Toxicity of GLS4 in vivo.

Drug toxicity was assessed using several criteria. First, there were no significant changes in the mean ALT levels in both control compared to test mice throughout the duration of these experiments (Fig. 7A). Second, when the weights of mice in the various groups were determined for the entire experiment, no significant changes were found to have occurred. Third, when the wet weights of the tumors were subtracted from the total body weight of each animal (obtained at the end of the experiment for all groups), the overall body weight of each mouse decreased slightly (Fig. 7B). Fourth, to determine whether GLS4 had an impact upon tumor growth, tumors were recovered from each mouse at the end of the experiment, and their wet weights were determined. There were no statistical differences in the mean tumor size for any paired comparisons (P > 0.25) (Fig. 7C). Thus, GLS4 appears to target the virus replication cycle and not the host cell, and even at high doses for 2 weeks, GLS4 is not overtly toxic.

Fig 7 — Toxicity of GLS4 *in vivo*. (A) ALT values were determined weekly for each group of test and control animals. No treatment (♦), carrier only (△), doses of 3.75 (○), 7.5 (), 15 (■), 30 (+), or 60 (−) mg/kg per day of GLS4, 100 mg/kg per day of lamivudine (^—), and 60 mg/kg per day of BAY 41-4109 (●). (B) Average weight of mice in each group was determined at week 0 (white bars) and at week 5 (gray bars). Week 5 values were obtained following euthanasia and the removal of the tumor from each mouse. tet, tetracycline only; ca, carrier only; 3.75 through 60, GLS4 concentrations used in different groups; BAY, BAY 41-4109 (60 mg/kg per day); 3TC, lamivudine (100 mg/kg per day). (C) Wet weights of tumors for each group of mice. Only one tumor nodule, at the site of injection, was recovered from each mouse. The magnitude of each bar is the average weight of the corresponding tumors in each group. Error bars indicate standard deviation based upon the mean value at each data point. Panels B and C show the mean weights of mice (B) and tumors (C), where each treated or control group shown consisted of 10 mice.

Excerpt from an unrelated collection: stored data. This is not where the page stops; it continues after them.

(* @src src/core/execute.cpp 902-907 exec_fdiv_d *)
Definition exec_fdiv_d : cpu unit :=
  fp_arith (let! a := F64 rs1 in let! b := F64 rs2 in
    let! v := sf (fun rm => sf_div f64 rm a b) in set_F64 rd v).

(* @src src/core/execute.cpp 908-913 exec_fsqrt_d *)
Definition exec_fsqrt_d : cpu unit :=
  fp_arith (let! a := F64 rs1 in
    let! v := sf (fun rm => sf_sqrt f64 rm a) in set_F64 rd v).

(* @src src/core/execute.cpp 914-920 exec_fsgnj_d *)
Definition exec_fsgnj_d : cpu unit :=
  fp_inst_prep ;;;
  let! f1 := F64 rs1 in let! f2 := F64 rs2 in
  set_F64 rd (Z.lor (andn f1 F64_SIGN) (Z.land f2 F64_SIGN)) ;;;
  fp_set_dirty.

(* @src src/core/execute.cpp 921-927 exec_fsgnjn_d *)
Definition exec_fsgnjn_d : cpu unit :=
  fp_inst_prep ;;;
  let! f1 := F64 rs1 in let! f2 := F64 rs2 in
  set_F64 rd (Z.lor (andn f1 F64_SIGN) (andn F64_SIGN f2)) ;;;
  fp_set_dirty.

(* @src src/core/execute.cpp 928-934 exec_fsgnjx_d *)
Definition exec_fsgnjx_d : cpu unit :=
  fp_inst_prep ;;;
  let! f1 := F64 rs1 in let! f2 := F64 rs2 in
  set_F64 rd (Z.lxor f1 (Z.land f2 F64_SIGN)) ;;;
  fp_set_dirty.

(* @src src/core/execute.cpp 935-958 exec_fmin_d *)
Definition exec_fmin_d : cpu unit :=
  fp_inst_prep ;;;
  let! f1 := F64 rs1 in let! f2 := F64 rs2 in
  when (sf_isSignalingNaN f64 f1 || sf_isSignalingNaN f64 f2) raise_NV ;;;
  let! smaller := lt_or_eq_neg f64 f64_isNegative f1 f2 in
  (if f64_isNaN f1 && f64_isNaN f2 then set_F64 rd F64_DEFAULT_NAN
   else if smaller || f64_isNaN f2 then set_F64 rd f1
   else set_F64 rd f2) ;;;
  fp_inst_end.

(* @src src/core/execute.cpp 959-982 exec_fmax_d *)
Definition exec_fmax_d : cpu unit :=
  fp_inst_prep ;;;
  let! f1 := F64 rs1 in let! f2 := F64 rs2 in
  when (sf_isSignalingNaN f64 f1 || sf_isSignalingNaN f64 f2) raise_NV ;;;
  let! greater := lt_or_eq_neg f64 f64_isNegative f2 f1 in
  (if f64_isNaN f1 && f64_isNaN f2 then set_F64 rd F64_DEFAULT_NAN
   else if greater || f64_isNaN f2 then set_F64 rd f1
   else set_F64 rd f2) ;;;
  fp_inst_end.

(* @src src/core/execute.cpp 983-989 exec_fcvt_w_d *)
Definition exec_fcvt_w_d : cpu unit :=
  fp_to_int (let! a := F64 rs1 in
    let! v := sf (fun rm => sf_to_i32 f64 rm true a) in W rd v).

(* @src src/core/execute.cpp 990-996 exec_fcvt_wu_d *)
Definition exec_fcvt_wu_d : cpu unit :=
  fp_to_int (let! a := F64 rs1 in
    let! v := sf (fun rm => sf_to_ui32 f64 rm true a) in W rd (s32 v)).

Inline graphic — Toxicity of GLS4 *in vivo*. (A) ALT values were determined weekly for each group of test and control animals. No treatment (♦), carrier only (△), doses of 3.75 (○), 7.5 (), 15 (■), 30 (+), or 60 (−) mg/kg per day of GLS4, 100 mg/kg per day of lamivudine (^—), and 60 mg/kg per day of BAY 41-4109 (●). (B) Average weight of mice in each group was determined at week 0 (white bars) and at week 5 (gray bars). Week 5 values were obtained following euthanasia and the removal of the tumor from each mouse. tet, tetracycline only; ca, carrier only; 3.75 through 60, GLS4 concentrations used in different groups; BAY, BAY 41-4109 (60 mg/kg per day); 3TC, lamivudine (100 mg/kg per day). (C) Wet weights of tumors for each group of mice. Only one tumor nodule, at the site of injection, was recovered from each mouse. The magnitude of each bar is the average weight of the corresponding tumors in each group. Error bars indicate standard deviation based upon the mean value at each data point. Panels B and C show the mean weights of mice (B) and tumors (C), where each treated or control group shown consisted of 10 mice.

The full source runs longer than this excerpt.